But midway through, the film suddenly takes off and really never slows down from there. The back half is propulsive and exciting, mostly because the film drops most of the other characters to become The Denzel Washington Show. And he is here to show that he hasn't missed a beat in all these years. There were several scenes that left me with no choice but to say, "Holy shit," after Denzel had finished. Let me be the first to say it: Denzel Washington is a really good actor! Even more surprisingly, A$AP Rocky — who plays an up-and-coming rapper obsessed with Denzel's character, to a dangerous level — manages to hold his own in scenes with Denzel, most notably an electric scene in which they face-off in a record booth, threatening each other via freestyle raps (when it's described like that — by me, a not-cool white guy — it sounds like it absolutely should not work, and yet somehow it does).

It's clear Spike Lee has reached the stage many of the best directors do, when there's literally no one who can tell them no anymore, which probably would have helped him sand down some of the film's edges. I found Highest 2 Lowest simultaneously thrilling and confusing — the first half feels like it's a student film, before swerving into a thrilling piece of work from a genuine master of his craft, before swerving once again, into the strangest coda to a film I've seen in a while. This is a really weird movie!

Unknown Number: The High School Catfish (2025) — on Netflix

It feels like years since I’ve watched one of the “documentaries” Netflix pumps out seemingly every hour, but this story was so shocking when I read the original article, I knew I simply had to see the people who lived it.

For those unfamiliar, Unknown Number is about a teen couple in some random-ass town who start receiving cyberbullying texts from an unknown number.
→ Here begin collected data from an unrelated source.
Lemma budget_checks_Ok budgets currency debit checks :
  budget_checks budgets currency debit = Ok checks →
  ∃ sorted,
    sorted ≡ₚ List.filter (λ b, budget_active b && bool_decide (budget_currency b = currency)) budgets ∧
    Sorted (λ a b, budget_leb a b = true) sorted ∧
    Forall2 (λ b check,
      bc_budget_id check = budget_id b ∧ bc_dimension check = budget_dimension b ∧
      bc_remaining_before_write check = budget_remaining_amount b ∧ bc_required_debit check = debit ∧
      scale (budget_remaining_amount b) = scale debit ∧
      units (bc_remaining_after_write check) = units (budget_remaining_amount b) - units debit ∧
      bc_passed check = (units debit <=? units (budget_remaining_amount b))) sorted checks.
Proof.
  unfold budget_checks. intros H%try_map_Ok. eexists. split_and!; [apply sort_by_perm| |].
  - apply sort_by_sorted, budget_leb_total.
  - eapply Forall2_impl; [exact H|]. intros b check (r & (? & ? & ? & ->)%checked_subtract_Ok & [= <-])%bind_Ok.
    cbn. rewrite fd_geb_same_scale by done. done.
Qed.

(** A write is only planned when it is paid for. The required debit is zero
    or covered by the available balance, and every active budget of the currency,
    visited in the order of dimension and budget id, has at least the debit
    remaining; the plan records what each budget keeps. *)
Theorem planned_write_is_covered `{UuidDisplay} (request : ConsistentLedgerWriteRequest)
    (state : ConsistentLedgerWriterState) (plan : ConsistentLedgerWriterPlan)
    (Hplan : plan_consistent_ledger_write request state = Ok plan) :
  let debit := bw_required_debit (wp_balance_window plan) in
  (∃ wallet, ws_wallet state = Some wallet ∧ wallet_currency wallet = request_currency request ∧
     scale debit = scale (available_balance wallet) ∧
     (units debit = 0 ∨ units debit <= available_units (request_currency request) wallet state)) ∧
  (∀ budget, budget ∈ ws_budgets state → budget_active budget = true →
     budget_currency budget = request_currency request →
     scale (budget_remaining_amount budget) = scale debit ∧
     units debit <= units (budget_remaining_amount budget)) ∧
  ∃ sorted,
    sorted ≡ₚ List.filter
      (λ b, budget_active b && bool_decide (budget_currency b = request_currency request)) (ws_budgets state) ∧
    Sorted (λ a b, budget_leb a b = true) sorted ∧
    Forall2 (λ b check, bc_budget_id check = budget_id b ∧
      units (bc_remaining_after_write check) = units (budget_remaining_amount b) - units debit ∧
      0 <= units (bc_remaining_after_write check)) sorted (wp_budget_checks plan).
Proof.
  destruct (plan_write_Ok _ _ _ Hplan) as (wallet & debit & credit & Hs).
  destruct (balance_window_Ok _ _ _ _ _ _ (wps_window _ _ _ _ _ _ Hs)) as (_ & _ & _ & Hsc & _ & -> & _).
  destruct (budget_checks_Ok _ _ _ _ (wps_budgets _ _ _ _ _ _ Hs)) as (sorted & Hperm & Hsorted & HF).
  assert (Forall2 (λ b check, bc_budget_id check = budget_id b ∧
    scale (budget_remaining_amount b) = scale debit ∧ units debit <= units (budget_remaining_amount b) ∧
    units (bc_remaining_after_write check) = units (budget_remaining_amount b) - units debit)
    sorted (wp_budget_checks plan)) as HF'.
  { apply Forall2_same_length_lookup. split; [by eapply Forall2_length|].
    intros i b check Hb Hc. destruct (Forall2_lookup_lr _ _ _ _ _ _ HF Hb Hc) as (? & _ & _ & _ & ? & ? & Hp).
    rewrite (wps_budgets_passed _ _ _ _ _ _ Hs check (list_elem_of_lookup_2 _ _ _ Hc)) in Hp.
    symmetry in Hp. bool_to_prop. done. }
  cbn zeta. split_and!.
  - exists wallet. destruct Hs. done.
  - intros budget Hb Ha Hc. assert (budget ∈ sorted) as [i Hi]%list_elem_of_lookup_1.
    { rewrite Hperm. apply elem_of_filter_b. by rewrite Ha, bool_decide_true by done. }
    destruct (Forall2_lookup_l _ _ _ _ _ HF' Hi) as (check & _ & _ & ? & ? & _). done.
  - exists sorted. split_and!; [done..|]. eapply Forall2_impl; [exact HF'|].
    intros b check (? & ? & ? & ?). split_and!; [done..|lia].
Qed.

Definition sample_budget : ConsistentBudgetSnapshot :=
  mkConsistentBudgetSnapshot 301 Project "USD" (mkFixedDecimal 800 8) true.

Lemma planned_write_is_covered_witness :
  ∃ plan,
    @plan_consistent_ledger_write uuid_display_model
      (WriteReserve (mkConsistentLedgerScope 100 None None) 11 (mkFixedDecimal 500 8) "USD")
      (mkConsistentLedgerWriterState
        (Some (mkConsistentWalletSnapshot 200 "USD" (mkFixedDecimal 1000 8))) [] [sample_budget] []) = Ok plan ∧
    units (bw_required_debit (wp_balance_window plan)) <= 800.
Proof.
  eexists. split; [reflexivity|].
  destruct (@planned_write_is_covered uuid_display_model
    (WriteReserve (mkConsistentLedgerScope 100 None None) 11 (mkFixedDecimal 500 8) "USD")
    (mkConsistentLedgerWriterState
      (Some (mkConsistentWalletSnapshot 200 "USD" (mkFixedDecimal 1000 8))) [] [sample_budget] []) _ eq_refl)
    as (_ & Hb & _).
  exact (proj2 (Hb sample_budget (list_elem_of_here _ _) eq_refl eq_refl)).
Defined.

(** ** Command numbering *)

Lemma push_commands_spec {A} (command : Z → A → ConsistentLedgerBoundedCommand) kind items commands order :
  (∀ n item, cmd_order (command n item) = n ∧ cmd_kind (command n item) = kind) →
  0 <= order → order + Z.of_nat (length items) < 2 ^ 16 →
  ∃ new, push_commands command items (commands, order) = (commands ++ new, order + Z.of_nat (length items)) ∧
    cmd_order <$> new = seqZ order (Z.of_nat (length items)) ∧
    cmd_kind <$> new = replicate (length items) kind.
Proof.
  intros Hcmd. revert commands order. induction items as [|item items IH]; intros commands order H0 Hlt.
  - exists []. cbn. by rewrite app_nil_r, Z.add_0_r.
  - cbn [length] in Hlt. unfold push_commands in *. cbn [fold_left].
    assert (wrap_u16 (order + 1) = order + 1) as -> by (unfold wrap_u16; rewrite Z.mod_small; lia).
    destruct (IH (commands ++ [command order item]) (order + 1)) as (new & Hn & Ho & Hk); [lia..|].
    exists (command order item :: new). destruct (Hcmd order item) as [Hord Hkind].
    rewrite Hn, <-app_assoc, !fmap_cons, Ho, Hk, Hord, Hkind. cbn [length replicate app].
    split_and!; [f_equal; lia| |done].
    rewrite (seqZ_cons order) by lia. do 2 f_equal; lia.
Qed.

(** The commands of an applied plan are numbered consecutively from 1, and
    every assertion on the balance and the budgets comes before the first ledger
    write, as the executor contract demands; the numbering does not wrap while
    the plan has fewer than 65,535 commands. *)
Theorem bounded_commands_ordered (plan : ConsistentLedgerWriterPlan)
    (Hsize : Z.of_nat (length (wp_budget_checks plan) + length (lp_entries (wp_ledger_plan plan))
               + length (lp_status_updates (wp_ledger_plan plan))) < 2 ^ 16 - 2)
    (Happly : wp_outcome plan = OutcomeApply) :
  let commands := cp_commands (plan_consistent_ledger_write_commands plan) in
  cmd_order <$> commands = seqZ 1 (Z.of_nat (length commands)) ∧
  cmd_kind <$> commands =
    AssertBalanceWindow :: replicate (length (wp_budget_checks plan)) AssertBudgetWindow
    ++ replicate (length (lp_entries (wp_ledger_plan plan))) InsertLedgerEntry
    ++ replicate (length (lp_status_updates (wp_ledger_plan plan))) UpdateLedgerStatus.
Proof.
  unfold plan_consistent_ledger_write_commands. cbn [cp_commands]. rewrite Happly.
  unfold bounded_commands_for_plan. change (wrap_u16 (1 + 1)) with 2.
  rewrite !Nat2Z.inj_add in Hsize.
  destruct (push_commands_spec budget_assert_command AssertBudgetWindow (wp_budget_checks plan)
    [balance_assert_command 1 plan] 2) as (c1 & -> & Ho1 & Hk1); [done|lia..|].
  destruct (push_commands_spec insert_ledger_command InsertLedgerEntry (lp_entries (wp_ledger_plan plan))
    ([balance_assert_command 1 plan] ++ c1) (2 + Z.of_nat (length (wp_budget_checks plan))))
    as (c2 & -> & Ho2 & Hk2); [done|lia..|].
  destruct (push_commands_spec (λ order update, status_update_command order (su_ledger_entry_id update))
    UpdateLedgerStatus (lp_status_updates (wp_ledger_plan plan)) (([balance_assert_command 1 plan] ++ c1) ++ c2)
    (2 + Z.of_nat (length (wp_budget_checks plan)) + Z.of_nat (length (lp_entries (wp_ledger_plan plan)))))
    as (c3 & -> & Ho3 & Hk3); [done|lia..|].
  cbn [fst]. rewrite <-!app_assoc, !fmap_app, Ho1, Ho2, Ho3, Hk1, Hk2, Hk3. split; [|done].
  apply (f_equal length) in Hk1, Hk2, Hk3. rewrite length_fmap, length_replicate in Hk1, Hk2, Hk3.
  rewrite !length_app, Hk1, Hk2, Hk3. cbn [length Nat.add].
  replace (Z.of_nat (S _)) with
    (1 + (Z.of_nat (length (wp_budget_checks plan)) + (Z.of_nat (length (lp_entries (wp_ledger_plan plan)))
      + Z.of_nat (length (lp_status_updates (wp_ledger_plan plan)))))) by lia.
  rewrite !seqZ_app by lia. repeat f_equal; lia.
Qed.

Lemma bounded_commands_ordered_witness :
  ∃ plan,
    @plan_consistent_ledger_write uuid_display_model
      (WriteReserve (mkConsistentLedgerScope 100 None None) 11 (mkFixedDecimal 500 8) "USD")
      (mkConsistentLedgerWriterState
        (Some (mkConsistentWalletSnapshot 200 "USD" (mkFixedDecimal 1000 8))) [] [sample_budget] []) = Ok plan ∧
    cmd_order <$> cp_commands (plan_consistent_ledger_write_commands plan) = [1; 2; 3].
Proof.
  eexists. split; [reflexivity|].
  match goal with |- cmd_order <$> cp_commands (plan_consistent_ledger_write_commands ?p) = _ =>
    exact (proj1 (bounded_commands_ordered p ltac:(vm_compute; reflexivity) eq_refl)) end.
Defined.

(** ** Settling without a reservation *)

Lemma no_entries_no_reserve entries r :
  (∀ e, e ∈ entries → er_request_id e ≠ Some r) →
  pending_reserve_amount_for_request entries r = Ok (mkFixedDecimal 0 DEFAULT_MONEY_SCALE).
Proof.
  intros Hnone. unfold pending_reserve_amount_for_request.
  assert (List.find (λ e, bool_decide (er_request_id e = Some r)) entries = None) as ->.
  { apply find_None_iff. intros e He. by apply bool_decide_eq_false, Hnone. }
  assert (List.filter (is_pending_reserve_for r) entries = []) as ->; [|done].
  apply nil_length_inv. induction entries as [|e es IH]; [done|]. cbn.
  unfold is_pending_reserve_for at 1. rewrite bool_decide_false by (apply Hnone; by left). cbn.
  apply IH. intros x Hx. apply Hnone. by right.
Qed.

(** A settle of a request that has no entry in the ledger is only accepted
    at the default scale 8: the missing reservation is taken to be zero at the
    default scale instead of the scale of the cost, so at any other scale the
    write is rejected with a scale mismatch, whatever the wallet holds. *)
Theorem settle_without_reserve_needs_default_scale `{UuidDisplay} (scope : ConsistentLedgerScope)
    (r : Uuid) (cost : FixedDecimal) (currency : string) (state : ConsistentLedgerWriterState)
    (wallet : ConsistentWalletSnapshot) (lp : LedgerOperationPlan)
    (Hinner : plan_inner_ledger_write (WriteSettle scope r cost currency) (ws_ledger_entries state) = Ok lp)
    (Happly : lp_outcome lp = OutcomeApply)
    (Hwallet : ws_wallet state = Some wallet) (Hcur : wallet_currency wallet = currency)
    (Hnone : ∀ e, e ∈ ws_ledger_entries state → er_request_id e ≠ Some r)
    (Hscale : scale cost ≠ DEFAULT_MONEY_SCALE) :
  plan_consistent_ledger_write (WriteSettle scope r cost currency) state =
    Err (WE_ScaleMismatch (scale cost) DEFAULT_MONEY_SCALE).
Proof.
  unfold plan_consistent_ledger_write. rewrite Hinner, Hwallet. cbn. rewrite Hcur. decide_refl. cbn.
  rewrite Happly. cbn. rewrite no_entries_no_reserve by done. cbn.
  cbn in Hinner. destruct (plan_ledger_settle_Ok _ _ _ _ Hinner) as (_ & Hpos & _). cbn in Hpos.
  unfold fd_gtb, fd_compare. cbn. rewrite (proj2 (Z.compare_gt_iff _ _) Hpos).
  unfold checked_subtract, ensure_same_scale. cbn. by rewrite (proj2 (Z.eqb_neq _ _) Hscale).
Qed.

Lemma settle_without_reserve_needs_default_scale_witness :
  @plan_consistent_ledger_write uuid_display_model
    (WriteSettle (mkConsistentLedgerScope 100 None None) 11 (mkFixedDecimal 500 2) "USD")
    (mkConsistentLedgerWriterState
      (Some (mkConsistentWalletSnapshot 200 "USD" (mkFixedDecimal 1000 2))) [] [] [])
  = Err (WE_ScaleMismatch 2 8).
Proof.
  eapply (@settle_without_reserve_needs_default_scale uuid_display_model);
    [reflexivity|reflexivity|reflexivity|reflexivity|by intros e ?%elem_of_nil|discriminate].
Defined.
Over the course of 2 years, these teens are harassed by some mystery person who seems to know intimate details of their lives, and hates the girl for really no discernible reason. The documentary unfolds as a bit of a mystery, until the big reveal as to who the culprit is (which I will NOT be spoiling, in the hopes that, if you don’t know the story, you can experience the gag for yourself — and trust me that it is very much a GAG).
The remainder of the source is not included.